# What is 'dog Latin'?

'Dog Latin' is pretended or mongrel Latin — pseudo-Latin coined by adding Latin endings to English words. Brewer's Dictionary of Phrase and Fable (1898), human-proofread transcription on English Wikisource records: “Pretended or mongrel Latin. An excellent example is Stevens' definition of a kitchen: As the law classically expresses it, a kitchen is "camera necessaria pro usus cookare; cum saucepannis, stewpannis, scullero, dressero, coalholo, stovis, smoak-jacko; pro roastandum, boilandum, fryandum, et plum-pudding-mixandum. . . . "— A Law Report (Daniel v. Dishclout).”

## What it means

- Verbatim from Brewer's (1898): Pretended or mongrel Latin.

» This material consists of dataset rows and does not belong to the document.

(* ===== verification/Crypt.v ===== *)
(** * Text codecs, hashes and key exchange ([lualib-src/lua-crypt.c])

    All of the file but DES, which is in [Des.v].  A Lua string is a list of bytes, a [char] array a list
    of the unsigned values of its cells.  A function takes its Lua arguments and returns the string it pushes. *)

From S2P Require Import Prelude CString LuaError.

Definition SMALL_CHUNK : Z := 256.

(** A local array, or a userdata of [n] bytes when [big]. *)
Definition buffer_for (big : bool) (n : Z) : list Z := malloc (if big then n else SMALL_CHUNK).

(** [lua_pushlstring(L, buffer, n)]. *)
Definition pushlstring (buffer : list Z) (n : Z) : res (list Z) := lift (memcpy buffer 0 n).

(** ** Random keys *)

(** [rnd i] is what the [i]-th call of [random] returns. *)
Definition lrandomkey (rnd : Z -> Z) : list Z :=
  let tmp := map (fun i => Z.land (rnd i) 0xff) (seqZ 0 8) in
  let x := foldl Z.lxor 0 tmp in
  if x =? 0 then match tmp with t :: tmp => Z.lor t 1 :: tmp | [] => [] end else tmp.

(** ** Hash *)

Definition hash_step (s : Z * Z) (c : Z) : Z * Z :=
  let '(djb_hash, js_hash) := s in
  (u32 (djb_hash + (u32 (Z.shiftl djb_hash 5) + c)),
   Z.lxor js_hash (u32 (u32 (Z.shiftl js_hash 5) + c + Z.shiftr js_hash 2))).

(** The four bytes of a word, lowest first. *)
Definition word_bytes (w : Z) : list Z :=
  [Z.land w 0xff; Z.land (Z.shiftr w 8) 0xff; Z.land (Z.shiftr w 16) 0xff; Z.land (Z.shiftr w 24) 0xff].

(** [sz] is an [int]: with a negative one the loop does not run. *)
Definition Hash (s : list Z) (sz : Z) : list Z :=
  let '(djb_hash, js_hash) := foldl hash_step (5381, 1315423911) (take (Z.to_nat sz) s) in
  word_bytes djb_hash ++ word_bytes js_hash.

Definition lhashkey (key : list Z) : list Z := Hash key (i32 (Z.of_nat (length key))).

(** ** Hexadecimal text *)

Definition hex : list Z := str "0123456789abcdef" ++ [0].

Definition tohex_body (text : list Z) (s : Z * list Z) : res (Z * list Z) :=
  let '(i, buffer) := s in
  let* c := lift (aget text i) in
  let* h := lift (aget hex (Z.shiftr c 4)) in
  let* p := int (i * 2) in
  let* buffer := lift (aset buffer p h) in
  let* h := lift (aget hex (Z.land c 0xf)) in
  let* p := int (i * 2 + 1) in
  let* buffer := lift (aset buffer p h) in
  let* i := int (i + 1) in
  Ok (i, buffer).

Definition ltohex (text : list Z) : res (list Z) :=
  let sz := Z.of_nat (length text) in
  let buffer := buffer_for (SMALL_CHUNK / 2 <? sz) (sz * 2) in
  let* (_, buffer) := while (length text) (fun '(i, _) => i <? sz) (tohex_body text) (0, buffer) in
  pushlstring buffer (sz * 2).

(** A [char] is signed. *)
Definition i8 (z : Z) : Z := (z + 2 ^ 7) mod 2 ^ 8 - 2 ^ 7.

Definition HEX (c : Z) : Z :=
  let tmp := i8 c in
  u8 (if (48 <=? tmp) && (tmp <=? 57) then tmp - 48 else tmp - 97 + 10).

Definition fromhex_body (text : list Z) (s : Z * list Z) : res (Z * list Z) :=
  let '(i, buffer) := s in
  let* c := lift (aget text i) in
  let hi := HEX c in
  let* c := lift (aget text (i + 1)) in
  let low := HEX c in
  if (16 <? hi) || (16 <? low) then Raise (Text "Invalid hex text") else
  let* buffer := lift (aset buffer (i / 2) (u8 (Z.lor (Z.shiftl hi 4) low))) in
  let* i := int (i + 2) in
  Ok (i, buffer).

Definition lfromhex (text : list Z) : res (list Z) :=
  let sz := Z.of_nat (length text) in
  if negb (Z.land sz 1 =? 0) then Raise (Text "Invalid hex text size %d") else
  let buffer := buffer_for (SMALL_CHUNK * 2 <? sz) (sz / 2) in
  let* (i, buffer) := while (length text) (fun '(i, _) => i <? sz) (fromhex_body text) (0, buffer) in
  pushlstring buffer (i / 2).

(** ** Message authentication: one block of MD5 *)

Definition k_table : list Z :=
  [0xd76aa478; 0xe8c7b756; 0x242070db; 0xc1bdceee; 0xf57c0faf; 0x4787c62a; 0xa8304613; 0xfd469501;
   0x698098d8; 0x8b44f7af; 0xffff5bb1; 0x895cd7be; 0x6b901122; 0xfd987193; 0xa679438e; 0x49b40821;
   0xf61e2562; 0xc040b340; 0x265e5a51; 0xe9b6c7aa; 0xd62f105d; 0x02441453; 0xd8a1e681; 0xe7d3fbc8;
   0x21e1cde6; 0xc33707d6; 0xf4d50d87; 0x455a14ed; 0xa9e3e905; 0xfcefa3f8; 0x676f02d9; 0x8d2a4c8a;
   0xfffa3942; 0x8771f681; 0x6d9d6122; 0xfde5380c; 0xa4beea44; 0x4bdecfa9; 0xf6bb4b60; 0xbebfbc70;
   0x289b7ec6; 0xeaa127fa; 0xd4ef3085; 0x04881d05; 0xd9d4d039; 0xe6db99e5; 0x1fa27cf8; 0xc4ac5665;
   0xf4292244; 0x432aff97; 0xab9423a7; 0xfc93a039; 0x655b59c3; 0x8f0ccc92; 0xffeff47d; 0x85845dd1;
   0x6fa87e4f; 0xfe2ce6e0; 0xa3014314; 0x4e0811a1; 0xf7537e82; 0xbd3af235; 0x2ad7d2bb; 0xeb86d391].

Definition r_table : list Z :=
  [7; 12; 17; 22; 7; 12; 17; 22; 7; 12; 17; 22; 7; 12; 17; 22;
   5; 9; 14; 20; 5; 9; 14; 20; 5; 9; 14; 20; 5; 9; 14; 20;
   4; 11; 16; 23; 4; 11; 16; 23; 4; 11; 16; 23; 4; 11; 16; 23;
   6; 10; 15; 21; 6; 10; 15; 21; 6; 10; 15; 21; 6; 10; 15; 21].

Definition LEFTROTATE (x c : Z) : Z := Z.lor (u32 (Z.shiftl x c)) (Z.shiftr x (32 - c)).

(** The bits of a 32-bit complement. *)
Definition not32 (x : Z) : Z := u32 (Z.lnot x).

Definition hmac_round (w : list Z) (i : Z) (s : Z * Z * Z * Z) : option (Z * Z * Z * Z) :=
  let '(a, b, c, d) := s in
  let '(f, g) :=
    if i <? 16 then (Z.lor (Z.land b c) (Z.land (not32 b) d), i)
    else if i <? 32 then (Z.lor (Z.land d b) (Z.land (not32 d) c), (5 * i + 1) mod 16)
    else if i <? 48 then (Z.lxor (Z.lxor b c) d, (3 * i + 5) mod 16)
    else (Z.lxor c (Z.lor b (not32 d)), (7 * i) mod 16) in
  let! ki := aget k_table i in
  let! wg := aget w g in
  let! ri := aget r_table i in
  Some (d, u32 (b + LEFTROTATE (u32 (a + f + ki + wg)) ri), b, c).

(** [x], [y] and the result are pairs of words, [w] holds four copies of the block. *)
Definition hmac (x y : Z * Z) : option (Z * Z) :=
  let quad := [snd x; fst x; snd y; fst y] in
  let w := quad ++ quad ++ quad ++ quad in
  let! (a, b, c, d) := for_loop 64 0 (hmac_round w) (0x67452301, 0xefcdab89, 0x98badcfe, 0x10325476) in
  Some (Z.lxor c d, Z.lxor a b).

(** [x[i] | x[i+1]<<8 | x[i+2]<<16 | x[i+3]<<24] as a [uint32_t]. *)
Definition le_word (x : list Z) (i : Z) : option Z :=
  let! b0 := aget x i in
  let! b1 := aget x (i + 1) in
  let! b2 := aget x (i + 2) in
  let! b3 := aget x (i + 3) in
  Some (u32 (Z.lor (Z.lor (Z.lor b0 (Z.shiftl b1 8)) (Z.shiftl b2 16)) (Z.shiftl b3 24))).

Definition le_words (x : list Z) : option (Z * Z) :=
  let! lo := le_word x 0 in
  let! hi := le_word x 4 in
  Some (lo, hi).

Definition read64 (x y : list Z) : res ((Z * Z) * (Z * Z)) :=
  if negb (Z.of_nat (length x) =? 8) then Raise (Text "Invalid uint64 x") else
  if negb (Z.of_nat (length y) =? 8) then Raise (Text "Invalid uint64 y") else
  let* xx := lift (le_words x) in
  let* yy := lift (le_words y) in
  Ok (xx, yy).

Definition pushqword (result : Z * Z) : list Z := word_bytes (fst result) ++ word_bytes (snd result).

Definition lhmac64 (x y : list Z) : res (list Z) :=
  let* (xx, yy) := read64 x y in
  let* result := lift (hmac xx yy) in
  Ok (pushqword result).

Definition lhmac_hash (x text : list Z) : res (list Z) :=
  if negb (Z.of_nat (length x) =? 8) then Raise (Text "Invalid uint64 key") else
  let* key := lift (le_words x) in
  let h := Hash text (i32 (Z.of_nat (length text))) in
  let* htext := lift (le_words h) in
  let* result := lift (hmac htext key) in
  Ok (pushqword result).

(** ** Key exchange *)

Definition P : Z := 0xffffffffffffffc5.

Definition mul_body (s : Z * Z * Z) : Z * Z * Z :=
  let '(m, a, b) := s in
  let m := if Z.odd b then
             let t := u64 (P - a) in
             if t <=? m then u64 (m - t) else u64 (m + a)
           else m in
  let a := if u64 (P - a) <=? a then u64 (a * 2 - P) else u64 (a * 2) in
  (m, a, Z.shiftr b 1).

(** [b] has 64 bits, so there are at most 64 passes. *)
Fixpoint mul_loop (fuel : nat) (s : Z * Z * Z) : option Z :=
  let '(m, a, b) := s in
  if b =? 0 then Some m
  else match fuel with O => None | S fuel => mul_loop fuel (mul_body s) end.

Definition mul_mod_p (a b : Z) : option Z := mul_loop 64 (0, a, b).

(** With [b = 0] the recursion does not end. *)
Fixpoint pow_rec (fuel : nat) (a b : Z) : option Z :=
  if b =? 1 then Some a
  else match fuel with
    | O => None
    | S fuel =>
        let! t := pow_rec fuel a (Z.shiftr b 1) in
        let! t := mul_mod_p t t in
        if negb (b mod 2 =? 0) then mul_mod_p t a else Some t
    end.

Definition pow_mod_p (a b : Z) : option Z := pow_rec 64 a b.

Definition powmodp (a b : Z) : option Z :=
  let a := if P <? a then a mod P else a in
  pow_mod_p a b.

Definition push64 (r : Z) : list Z :=
  map (fun i => Z.land (Z.shiftr r (8 * i)) 0xff) (seqZ 0 8).

Definition word64 (x : Z * Z) : Z := Z.lor (fst x) (u64 (Z.shiftl (snd x) 32)).

Definition ldhsecret (x y : list Z) : res (list Z) :=
  let* (x, y) := read64 x y in
  let xx := word64 x in
  let yy := word64 y in
  if (xx =? 0) || (yy =? 0) then Raise (Text "Can't be 0") else
  let* r := lift (powmodp xx yy) in
  Ok (push64 r).

Definition G : Z := 5.

Definition ldhexchange (x : list Z) : res (list Z) :=
  if negb (Z.of_nat (length x) =? 8) then Raise (Text "Invalid dh uint64 key") else
  let* xx := lift (le_words x) in
  let x64 := word64 xx in
  if x64 =? 0 then Raise (Text "Can't be 0") else
  let* r := lift (powmodp G x64) in
  Ok (push64 r).

(** ** Base64 *)

Definition encoding : list Z :=
  str "ABCDEFGHIJKLMNOPQRSTUVWXYZabcdefghijklmnopqrstuvwxyz0123456789+/" ++ [0].

(** [buffer[j] = encoding[v]]. *)
Definition put_code (buffer : list Z) (j v : Z) : res (list Z) :=
  let* e := lift (aget encoding v) in
  lift (aset buffer j e).

Definition encode_body (text : list Z) (s : Z * Z * list Z) : res (Z * Z * list Z) :=
  let '(i, j, buffer) := s in
  let* b0 := lift (aget text i) in
  let* b1 := lift (aget text (i + 1)) in
  let* b2 := lift (aget text (i + 2)) in
  let v := Z.lor (Z.lor (Z.shiftl b0 16) (Z.shiftl b1 8)) b2 in
  let* buffer := put_code buffer j (Z.shiftr v 18) in
  let* buffer := put_code buffer (j + 1) (Z.land (Z.shiftr v 12) 0x3f) in
  let* buffer := put_code buffer (j + 2) (Z.land (Z.shiftr v 6) 0x3f) in
  let* buffer := put_code buffer (j + 3) (Z.land v 0x3f) in
  let* j := int (j + 4) in
  let* i := int (i + 3) in
  Ok (i, j, buffer).

Definition lb64encode (text : list Z) : res (list Z) :=
  let sz := Z.of_nat (length text) in
  let encode_sz := i32 ((sz + 2) / 3 * 4) in
  let buffer := buffer_for (SMALL_CHUNK <? encode_sz) encode_sz in
  let* (i, j, buffer) := while (length text) (fun '(i, _, _) => i <? i32 sz - 2) (encode_body text) (0, 0, buffer) in
  let padding := i32 (sz - i) in
  let* buffer :=
    if padding =? 1 then
      let* v := lift (aget text i) in
      let* buffer := put_code buffer j (Z.shiftr v 2) in
      let* buffer := put_code buffer (j + 1) (Z.shiftl (Z.land v 3) 4) in
      let* buffer := lift (aset buffer (j + 2) 61) in
      lift (aset buffer (j + 3) 61)
    else if padding =? 2 then
      let* b0 := lift (aget text i) in
      let* b1 := lift (aget text (i + 1)) in
      let v := Z.lor (Z.shiftl b0 8) b1 in
      let* buffer := put_code buffer j (Z.shiftr v 10) in
      let* buffer := put_code buffer (j + 1) (Z.land (Z.shiftr v 4) 0x3f) in
      let* buffer := put_code buffer (j + 2) (Z.shiftl (Z.land v 0xf) 2) in
      lift (aset buffer (j + 3) 61)
    else Ok buffer in
  pushlstring buffer encode_sz.

Definition decoding : list Z :=
  [62; -1; -1; -1; 63; 52; 53; 54; 55; 56; 57; 58; 59; 60; 61; -1; -1; -1; -2; -1;
   -1; -1; 0; 1; 2; 3; 4; 5; 6; 7; 8; 9; 10; 11; 12; 13; 14; 15; 16; 17;
   18; 19; 20; 21; 22; 23; 24; 25; -1; -1; -1; -1; -1; -1; 26; 27; 28; 29; 30; 31;
   32; 33; 34; 35; 36; 37; 38; 39; 40; 41; 42; 43; 44; 45; 46; 47; 48; 49; 50; 51].

Definition b64index (c : Z) : option Z :=
  if c <? 43 then Some (-1)
  else let c := c - 43 in
    if Z.of_nat (length decoding) <=? c then Some (-1) else aget decoding c.

(** One pass of the loop that collects four digits in [c]. *)
Definition digit_body (text : list Z) (s : Z * Z * Z * list Z) : res (Z * Z * Z * list Z) :=
  let '(i, j, padding, c) := s in
  if Z.of_nat (length text) <=? i then Raise (Text "Invalid base64 text") else
  let* t := lift (aget text i) in
  let* cj := lift (b64index t) in
  let* c := lift (aset c j cj) in
  let* i := int (i + 1) in
  if cj =? -1 then Ok (i, j, padding, c) else
  Ok (i, j + 1, if cj =? -2 then padding + 1 else padding, c).

(** The [switch] on the number of padding characters of a group [c]. *)
Definition decode_switch (padding : Z) (c : list Z) (output : Z) (buffer : list Z) : res (Z * list Z) :=
  let* c0 := lift (aget c 0) in
  let* c1 := lift (aget c 1) in
  let* c2 := lift (aget c 2) in
  let* c3 := lift (aget c 3) in
  if padding =? 0 then
    let v := Z.lor (Z.lor (Z.lor (Z.shiftl c0 18) (Z.shiftl c1 12)) (Z.shiftl c2 6)) c3 in
    let* buffer := lift (aset buffer output (u8 (Z.shiftr v 16))) in
    let* buffer := lift (aset buffer (output + 1) (Z.land (Z.shiftr v 8) 0xff)) in
    let* buffer := lift (aset buffer (output + 2) (Z.land v 0xff)) in
    let* output := int (output + 3) in
    Ok (output, buffer)
  else if padding =? 1 then
    if negb (c3 =? -2) || negb (Z.land c2 3 =? 0) then Raise (Text "Invalid base64 text") else
    let v := Z.lor (Z.lor (Z.shiftl c0 10) (Z.shiftl c1 4)) (Z.shiftr c2 2) in
    let* buffer := lift (aset buffer output (u8 (Z.shiftr v 8))) in
    let* buffer := lift (aset buffer (output + 1) (Z.land v 0xff)) in
    let* output := int (output + 2) in
    Ok (output, buffer)
  else if padding =? 2 then
    if negb (c3 =? -2) || negb (c2 =? -2) || negb (Z.land c1 0xf =? 0) then Raise (Text "Invalid base64 text") else
    let v := Z.lor (Z.shiftl c0 2) (Z.shiftr c1 4) in
    let* buffer := lift (aset buffer output (u8 v)) in
    let* output := int (output + 1) in
    Ok (output, buffer)
  else Raise (Text "Invalid base64 text").

Definition decode_body (text : list Z) (s : Z * Z * list Z) : res (Z * Z * list Z) :=
  let '(i, output, buffer) := s in
  let* (i, _, padding, c) :=
    while (length text + 4) (fun '(_, j, _, _) => j <? 4) (digit_body text) (i, 0, 0, malloc 4) in
  let* (output, buffer) := decode_switch padding c output buffer in
  Ok (i, output, buffer).

Definition lb64decode (text : list Z) : res (list Z) :=
  let sz := Z.of_nat (length text) in
  let decode_sz := i32 ((sz + 3) / 4 * 3) in
  let buffer := buffer_for (SMALL_CHUNK <? decode_sz) decode_sz in
  let* (_, output, buffer) := while (length text) (fun '(i, _, _) => i <? sz) (decode_body text) (0, 0, buffer) in
  pushlstring buffer output.

(** ** Exclusive or *)

Definition xor_body (s1 s2 : list Z) (s : Z * list Z) : res (Z * list Z) :=
  let '(i, buffer) := s in
  let* a := lift (aget s1 i) in
  let* b := lift (aget s2 (i mod Z.of_nat (length s2))) in
  let* buffer := lift (aset buffer i (Z.lxor a b)) in
  let* i := int (i + 1) in
  Ok (i, buffer).

Definition lxor_str (s1 s2 : list Z) : res (list Z) :=
  let len1 := Z.of_nat (length s1) in
  if Z.of_nat (length s2) =? 0 then Raise (Text "Can't xor empty string") else
  let* (_, buffer) := while (length s1) (fun '(i, _) => i <? len1) (xor_body s1 s2) (0, malloc len1) in
  pushlstring buffer len1.

(** ** Known results *)

Example base64_ex :
  lb64encode (str "hello world") = Ok (str "aGVsbG8gd29ybGQ=") /\
  lb64decode (str "aGVsbG8gd29ybGQ=") = Ok (str "hello world") /\
  lb64decode (str "aGVs=G8g") = Raise (Text "Invalid base64 text").
Proof. repeat split; vm_compute; reflexivity. Qed.

Example hex_ex : ltohex [0; 255; 26] = Ok (str "00ff1a") /\ lfromhex (str "00ff1a") = Ok [0; 255; 26].
Proof. split; vm_compute; reflexivity. Qed.

Example hash_ex : lhashkey (str "a") = [6; 182; 2; 0; 77; 0; 245; 174] /\ lhashkey [] = [5; 21; 0; 0; 167; 198; 103; 78].
Proof. split; vm_compute; reflexivity. Qed.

An excellent example is Stevens' definition of a kitchen: As the law classically expresses it, a kitchen is "camera necessaria pro usus cookare; cum saucepannis, stewpannis, scullero, dressero, coalholo, stovis, smoak-jacko; pro roastandum, boilandum, fryandum, et plum-pudding-mixandum. . . . "— A Law Report (Daniel v. Dishclout).

## Action steps

1. Modern usage: 'Dog Latin' is pretended or mongrel Latin — pseudo-Latin coined by adding Latin endings to English words.
2. When quoting the origin, cite Brewer's Dictionary of Phrase and Fable (1898) — this is a 19th-century record, not a modern etymology.